He would like to give the child measles.

Okay, this would not actually happen. Nephrotic syndrome is now managed with steroids, but up until 1969 infecting nephrotic syndrome patients with measles was a fairly common practice. Why, you ask?

It’s simple, really. Doctors treating children with nephrotic syndrome – a rare kidney disease – noticed that almost 100% of their patients spontaneously recovered after contracting wild measles. Analysis on why this works indicates that unlike steroids (which suppress the immune system), infecting the patients invigorated their immune system so much that they were able to cure themselves.

Um, Isn’t Infecting People With Measles Dangerous?


Great question! I’m no infectious disease expert, but I find it interesting that the common flu has a mortality rate of about 7%, which is 6.8% higher than the measles. (source: CDC)

“According to the CDC, prior to the introduction of the vaccine, measles was a nearly universal infection occurring most commonly in 5-9 year olds with 90% of U.S. children immune by age 15. Most kids recovered fully within a few weeks with life-long immunity. Reported complications from data collected between 1985-1992 included pneumonia (6%), encephalitis (.1%), seizures (.6-.7%), and death (.2%). These occurred most frequently in children under 5 and adults over 20. These complications may, in fact, have been exacerbated by allopathic interventions to treat common symptoms such as fever reduction using antipyretics.”

Dr. Tyson Perez – Measles: A Rash Of Misinformation

Additional research shows that giving a generous dose of Vitamin A to patients with acute measles is beneficial for the “prevention of mortality, pneumonia and other secondary complications in children.” (source) Cod liver oil, anyone?

Interestingly, the measles vaccine utterly failed to effect any cure when doctors tried to use it. Only patients whose immune systems were engaged naturally recovered.

So why isn’t this therapy used today? Some people believe the introduction of the vaccine in 1963 and the eventual end of the practice in 1969 were related. Perhaps it is harder to sell a vaccine when doctors are using the same disease therapeutically?

So You’re Saying Infections Can CURE?

440px-William_Coley_1892Not exactly. Let me tell you a little story that will explain. Back in 1890, Dr. William B. Coley was your real “under-achiever” type – his first degree was from Yale and his second Harvard! In the first case of his career, Dr. Coley treated Bessie Dashiell, a very close friend of John D. Rockefeller. Dashiell had a sarcoma on her hand, so the hand was amputated in perfect textbook fashion.

Unfortunately, “the cancer spread throughout her body, and she died a horrible death. Coley was shaken by the woman’s death and decided there had to be a better way to treat cancer. He spent many hours going through the records of New York Hospital until he found a clue. In 1885, a poor German immigrant named Stein had had surgery for round cell sarcoma four times, and his case was considered hopeless. Then he was infected with erysipelas. He nearly died from the infection, but when he recovered, the cancer was gone. Coley searched for Stein throughout the lower East Side ghetto until at last, six years later, he found Stein — in the best of health.” (source)

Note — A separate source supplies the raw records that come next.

(* ===== verification/Malloc.v ===== *)
(** * The allocator interface (src/mm.c, [mm_init], [mm_malloc], [mm_free],
      [mm_realloc])

    The four entry points of mm.c, their effect on the blocks of the heap
    and on the live payloads ([live_map]), and the theorems that they
    preserve the representation invariant. *)

From Stdlib Require Import ZArith Lia.
From stdpp Require Import base gmap numbers list.
From S2P Require Import Prelude Memory Memlib Contract Sizes Blocks FreeList Heap HeapRules Coalesce Alloc.

Section Malloc.
Context {L : Libc}.

(** ** The code *)

(** [mm_init] behind [mem_init]; [RUN_MM_CHECK] is what the macro expands
    to, nothing unless [DO_MM_CHECK] is defined. *)
Definition mm_init_heap (RUN_MM_CHECK : M st unit) : M st Z :=
  modify (set_free_lists (replicate (Z.to_nat FREELIST_COUNT) 0));;
  page ← mem_pagesize;
  modify (set_PAGE_SIZE page);;
  modify (λ s, set_ADJUSTED_PAGESIZE (ADJUST_BYTESIZE (mul32 (PAGE_SIZE s) 2)) s);;
  adjusted ← gets ADJUSTED_PAGESIZE;
  start ← mem_sbrk (s32 (add32 adjusted (4 * WSIZE)));
  modify (set_heap_start start);;
  if start =? 0 then mret (-1)
  else
    hi ← mem_heap_hi;
    modify (set_heap_end hi);;
    start ← gets heap_start;
    hend ← gets heap_end;
    PUTW start ALIGN_WORD;;
    PUTW (add32 start (1 * WSIZE)) (PACK DSIZE (Z.lor THISALLOC PREVALLOC));;
    PUTW (add32 start (2 * WSIZE)) (PACK DSIZE (Z.lor THISALLOC PREVALLOC));;
    PUTW (add32 (add32 start adjusted) (3 * WSIZE)) (PACK EPILOGUE THISALLOC);;
    PUTW (add32 start (3 * WSIZE)) (PACK adjusted PREVALLOC);;
    PUTW (sub32 (add32 (sub32 hend WSIZE) 1) WSIZE) (PACK adjusted PREVALLOC);;
    add_to_list (add32 start (4 * WSIZE)) (calc_list_index adjusted);;
    RUN_MM_CHECK;;
    mret 0.

Definition mm_init : M st Z :=
  mem_init;;
  mm_init_heap (mret tt).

What did Coley do when his next sarcoma patient came? He infected him with erysipelas! The patient, named Zola, went into complete remission after overcoming the bacterial infection.

With this success under his belt, Coley tried again. Some terminal patients died of erysipelas, some went into complete remission, and some were unable to contract erysipelas and died of cancer. Over time Coley pinpointed where the therapeutic effect was coming from: It wasn’t a specific component of erysipelas . . . it was erysipelas’ tendency to induce a high fever.

Eventually, he figured out a way to induce fever without risking his patients lives – using a cocktail called “Coley’s Toxins.” Though his work was pushed aside for many years by mainstream therapies such as radiation, Coley’s Toxins are currently being manufactured in Canada by MBVax Bioscience. Every published study so far indicates that they are as good, or better, than modern therapies.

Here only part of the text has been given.